1-1/2 Cups Dal (yellow split peas), rinsed and drained
5 Cups water
3 Tbsp Extra Virgin Olive Oil
1 onion, chopped
2 sweet potatoes, peeled and diced (about 4 Cups total)
1 Tbsp Curry Powder
2 tsp Cumin, Ground
2 Tbsp fresh ginger, peeled and minced or grated
2 Cups water
1/2 head of cauliflower, broken into bite-size florets (about 4 Cups total)
2 red or yellow (or orange) bell peppers, chopped (about 2 Cups total)
In a stock pot, combine the dal and 5 Cups of water. Bring to a boil on high heat, then reduce to a simmer. Allow dal to simmer, uncovered, 25 – 35 minutes, until split peas are tender. Remove from heat and allow to cool slightly.
While the dal simmers, brown the chopped onion in olive oil (medium heat) in a big heavy-bottomed dutch oven or soup pot. When onion starts to become soft and translucent (about 10 minutes), add the diced sweet potato, along with the curry powder, cumin, and fresh ginger. Saute the potato in the spices, stirring frequently, 5 minutes or so.
Add 2 Cups water to the dutch oven, and stir in the cauliflower florets and bell pepper. Raise heat to medium-high and stir to combine. Once mixture comes to a boil, reduce heat to a simmer, covered, until cauliflower and potatoes are tender.

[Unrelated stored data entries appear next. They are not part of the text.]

(** The Go slice expression [s[a:b]]. *)
Definition slice (s : bstr) (a b : nat) : bstr := take (b - a) (drop a s).

(** [strings.IndexByte] and [strings.IndexAny]: the first byte passing a test. *)
Fixpoint index_of (test : Ascii.ascii -> bool) (s : bstr) : option nat :=
  match s with
  | [] => None
  | c :: s' => if test c then Some O else S <$> index_of test s'
  end.

(** [utf8.ValidString]: the ranges of the bytes of a well-formed sequence. *)
Definition cont (c : Ascii.ascii) : bool := between 128 191 c.

Definition second3 (c c2 : Ascii.ascii) : bool :=
  between (if is_char 224 c then 160 else 128)%N (if is_char 237 c then 159 else 191)%N c2.

Definition second4 (c c2 : Ascii.ascii) : bool :=
  between (if is_char 240 c then 144 else 128)%N (if is_char 244 c then 143 else 191)%N c2.

Fixpoint ValidString (s : bstr) : bool :=
  match s with
  | [] => true
  | c :: s1 =>
      if between 0 127 c then ValidString s1
      else if between 194 223 c then
        match s1 with c2 :: s2 => cont c2 && ValidString s2 | _ => false end
      else if between 224 239 c then
        match s1 with
        | c2 :: c3 :: s3 => second3 c c2 && cont c3 && ValidString s3
        | _ => false
        end
      else if between 240 244 c then
        match s1 with
        | c2 :: c3 :: c4 :: s4 => second4 c c2 && cont c3 && cont c4 && ValidString s4
        | _ => false
        end
      else false
  end.

(** ** Segment rules *)

(* internal/aggregate/routes.go:9-9 IDPlaceholder *)
Definition IDPlaceholder : bstr := lit "{id}".

(* internal/aggregate/routes.go:12-21 minHexSegment *)
Definition minHexSegment : nat := 8.
Definition minBase64Segment : nat := 16.
Definition uuidLen : nat := 36.

(* internal/aggregate/routes.go:161-168 isAllDigits *)
Definition isAllDigits (s : bstr) : bool := forallb (between 48 57) s.

(* internal/aggregate/routes.go:170-172 isHexDigit *)
Definition isHexDigit (c : Ascii.ascii) : bool :=
  between 48 57 c || between 97 102 c || between 65 70 c.

(* internal/aggregate/routes.go:174-181 isAllHex *)
Definition isAllHex (s : bstr) : bool := forallb isHexDigit s.

(* internal/aggregate/routes.go:185-202 isDashedUUID *)
Definition isDashedUUID (s : bstr) : bool :=
  if negb (Nat.eqb (length s) uuidLen) then false
  else
    forallb (fun i =>
      from_option (fun c =>
        if existsb (Nat.eqb i) [8; 13; 18; 23]%nat then is_char 45 c else isHexDigit c)
        false (s !! i))
      (seq 0 uuidLen).

(* internal/aggregate/routes.go:213-231 isBase64Like *)
Fixpoint isBase64Like (hasDigit hasUpper hasLower : bool) (s : bstr) : bool :=
  match s with
  | [] => hasDigit && hasUpper && hasLower
  | c :: s' =>
      if between 48 57 c then isBase64Like true hasUpper hasLower s'
      else if between 65 90 c then isBase64Like hasDigit true hasLower s'
      else if between 97 122 c then isBase64Like hasDigit hasUpper true s'
      else if existsb (fun n => is_char n c) [43; 47; 61; 45; 95]%N then
        isBase64Like hasDigit hasUpper hasLower s'
      else false
  end.

(* internal/aggregate/routes.go:145-159 isVariableSegment *)
Definition isVariableSegment (s : bstr) : bool :=
  match s with
  | [] => false
  | _ =>
      if isAllDigits s then true
      else if isDashedUUID s then true
      else if Nat.leb minHexSegment (length s) && isAllHex s then true
      else Nat.leb minBase64Segment (length s) && isBase64Like false false false s
  end.

(** ** The builder loop

    The three loop variables are the builder's contents, whether it is in use,
    and how much of [p] it has consumed; [pos] grows by at least one each
    turn, so one more turn than bytes is enough fuel. *)
Fixpoint segLoop (fuel : nat) (prefix p b : bstr) (building : bool) (written pos : nat) : bstr * bool * nat :=
  match fuel with
  | O => (b, building, written)
  | S fuel =>
      if Nat.leb pos (length p) then
        let end_ := match index_of (is_char 47) (drop pos p) with
                    | Some j => (pos + j)%nat
                    | None => length p
                    end in
        let '(b', building', written') :=
          if isVariableSegment (slice p pos end_) then
            ((if building then b else b ++ prefix) ++ slice p written pos ++ IDPlaceholder, true, end_)
          else (b, building, written) in
        segLoop fuel prefix p b' building' written' (S end_)
      else (b, building, written)
  end.

(* internal/aggregate/routes.go:114-141 normalizeSegments *)
Definition normalizeSegments (prefix p : bstr) : bstr * bool :=
  let '(b, building, written) := segLoop (S (length p)) prefix p [] false 0 1 in
  if negb building then ([], false)
  else (b ++ drop written p, true).

(* internal/aggregate/routes.go:103-108 stripQueryFragment *)
Definition stripQueryFragment (s : bstr) : bstr :=
  match index_of (fun c => is_char 63 c || is_char 35 c) s with
  | Some i => take i s
  | None => s
  end.

(** [strings.HasPrefix(s, "/")]. *)
Definition has_slash (s : bstr) : bool :=
  match s with c :: _ => is_char 47 c | [] => false end.

(* internal/aggregate/routes.go:50-65 NormalizePath *)
Definition NormalizePath (path : bstr) : bstr :=
  match path with
  | [] => path
  | _ =>
      if negb (ValidString path) then path
      else
        let stripped := stripQueryFragment path in
        if negb (has_slash stripped) then path
        else
          let '(out, ok) := normalizeSegments [] stripped in
          if (ok : bool) then out else stripped
  end.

Use an immersion blender in the stock pot, or transfer the cooked dal and its cooking liquid to a blender or food processor, and blend into a semi-smooth puree. (Take care to wait for dal to cool before blending — the hot mixture can blow the lid off your blender and scald you if you are not patient!)
Fold the pureed dal into the cauliflower mixture. The dal puree makes a sunny, yellow broth for the vegetable curry. Heat through and serve with rice.